**Brief**. The entries below contain a line with "LARGEINT (2 ^ 126)] _))))))." and a line with "else HLL_UNION.collect regs n". Retype exactly everything from the first down to the second, both included, and nothing else.

**Data supplied**.
= = = = =

(** X10: on a LARGEINT column whose source cells hold 16 bytes, a whole
    sequence of updates by the MIN, MAX and SUM specialisations leaves
    the destination as the generic templates at 128 bits would.  From
    [init] the SUM specialisation therefore yields null when no source
    has a value and otherwise the sum of the values wrapped to 128 bits,
    and the MIN and MAX specialisations the least and the greatest
    value. *)
Theorem largeint_folds (dst : FixedCell) (srcs : list FixedCell) :
  Forall (holds 16) srcs ->
  foldl MIN_LARGEINT.update dst srcs
  = foldl (MIN.update (F := IntTraits LARGEINT)) dst srcs /\
  foldl MAX_LARGEINT.update dst srcs
  = foldl (MAX.update (F := IntTraits LARGEINT)) dst srcs /\
  foldl SUM_LARGEINT.update dst srcs
  = foldl (SUM.update (F := IntTraits LARGEINT)) dst srcs /\
  value LARGEINT (foldl MIN_LARGEINT.update (BaseAggregateFuncs.init dst) srcs)
  = minimum (values LARGEINT srcs) /\
  value LARGEINT (foldl MAX_LARGEINT.update (BaseAggregateFuncs.init dst) srcs)
  = maximum (values LARGEINT srcs) /\
  value LARGEINT (foldl SUM_LARGEINT.update (BaseAggregateFuncs.init dst) srcs)
  = match values LARGEINT srcs with
    | [] => None
    | _ :: _ => Some (wrap LARGEINT (sum_list (values LARGEINT srcs)))
    end.
Proof.
  intros Hall.
  assert (Emin := fun d => foldl_agree _ _ 16 min_largeint_generic srcs d Hall).
  assert (Emax := fun d => foldl_agree _ _ 16 max_largeint_generic srcs d Hall).
  assert (Esum := fun d => foldl_agree _ _ 16 sum_largeint_generic srcs d Hall).
  pose proof (values_fixed LARGEINT srcs) as Hfix.
  split; [apply Emin|]. split; [apply Emax|]. split; [apply Esum|].
  rewrite Emin, Emax, Esum.
  fold (min_fold LARGEINT dst srcs). fold (max_fold LARGEINT dst srcs).
  fold (sum_fold LARGEINT dst srcs).
  rewrite min_fold_minimum, max_fold_maximum, sum_fold_init by exact Hall.
  rewrite !value_cell_of by auto using fixed_minimum, fixed_maximum.
  split; [reflexivity|]. split; [reflexivity|].
  destruct (values LARGEINT srcs); [reflexivity|]. apply value_stored.
Qed.

Lemma largeint_folds_witness :
  value LARGEINT
    (foldl SUM_LARGEINT.update (BaseAggregateFuncs.init (null_cell LARGEINT))
       [int_cell LARGEINT (2 ^ 126); null_cell LARGEINT; int_cell LARGEINT (2 ^ 126)])
  = match values LARGEINT
            [int_cell LARGEINT (2 ^ 126); null_cell LARGEINT; int_cell LARGEINT (2 ^ 126)] with
    | [] => None
    | _ :: _ =>
        Some (wrap LARGEINT
                (sum_list (values LARGEINT
                   [int_cell LARGEINT (2 ^ 126); null_cell LARGEINT;
                    int_cell LARGEINT (2 ^ 126)])))
    end.
Proof.
  refine (proj2 (proj2 (proj2 (proj2 (proj2
    (largeint_folds (null_cell LARGEINT)
       [int_cell LARGEINT (2 ^ 126); null_cell LARGEINT; int_cell LARGEINT (2 ^ 126)] _)))))).
  repeat constructor; unfold holds; simpl; lia.
Defined.

Example largeint_sum_wraps :
  value LARGEINT
    (foldl SUM_LARGEINT.update (BaseAggregateFuncs.init (null_cell LARGEINT))
       [int_cell LARGEINT (2 ^ 126); null_cell LARGEINT; int_cell LARGEINT (2 ^ 126)])
  = Some (- 2 ^ 127).
Proof. vm_compute. reflexivity. Qed.

(** ** The registers HLL_UNION finalize collects *)

Lemma collect_step (regs : list byte) (n : nat) :
  HLL_UNION.collect regs (S n)
  = match regs !! n with
    | Some r =>
        if negb (Byte.eqb r Byte.x00)
        then <[n := r]> (HLL_UNION.collect regs n)
        else HLL_UNION.collect regs n
    | None => HLL_UNION.collect regs n
    end.
Proof. unfold HLL_UNION.collect. now rewrite seq_S, foldl_app. Qed.

Lemma nonzero_registers_step (regs : list byte) (n : nat) :
  nonzero_registers regs (S n)
  = match regs !! n with
    | Some r =>
        if negb (Byte.eqb r Byte.x00)
        then S (nonzero_registers regs n)
        else nonzero_registers regs n
    | None => nonzero_registers regs n
    end.
Proof.
  unfold nonzero_registers. destruct (regs !! n) as [r|] eqn:En.
  - rewrite (take_S_r _ _ _ En), List.filter_app, length_app. cbn [List.filter].
    destruct (negb (Byte.eqb r Byte.x00)); simpl; lia.
  - apply lookup_ge_None in En. now rewrite !take_ge by lia.
Qed.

= = = = =

**Task solution**.
       [int_cell LARGEINT (2 ^ 126); null_cell LARGEINT; int_cell LARGEINT (2 ^ 126)] _)))))).
  repeat constructor; unfold holds; simpl; lia.
Defined.

Example largeint_sum_wraps :
  value LARGEINT
    (foldl SUM_LARGEINT.update (BaseAggregateFuncs.init (null_cell LARGEINT))
       [int_cell LARGEINT (2 ^ 126); null_cell LARGEINT; int_cell LARGEINT (2 ^ 126)])
  = Some (- 2 ^ 127).
Proof. vm_compute. reflexivity. Qed.

(** ** The registers HLL_UNION finalize collects *)

Lemma collect_step (regs : list byte) (n : nat) :
  HLL_UNION.collect regs (S n)
  = match regs !! n with
    | Some r =>
        if negb (Byte.eqb r Byte.x00)
        then <[n := r]> (HLL_UNION.collect regs n)
        else HLL_UNION.collect regs n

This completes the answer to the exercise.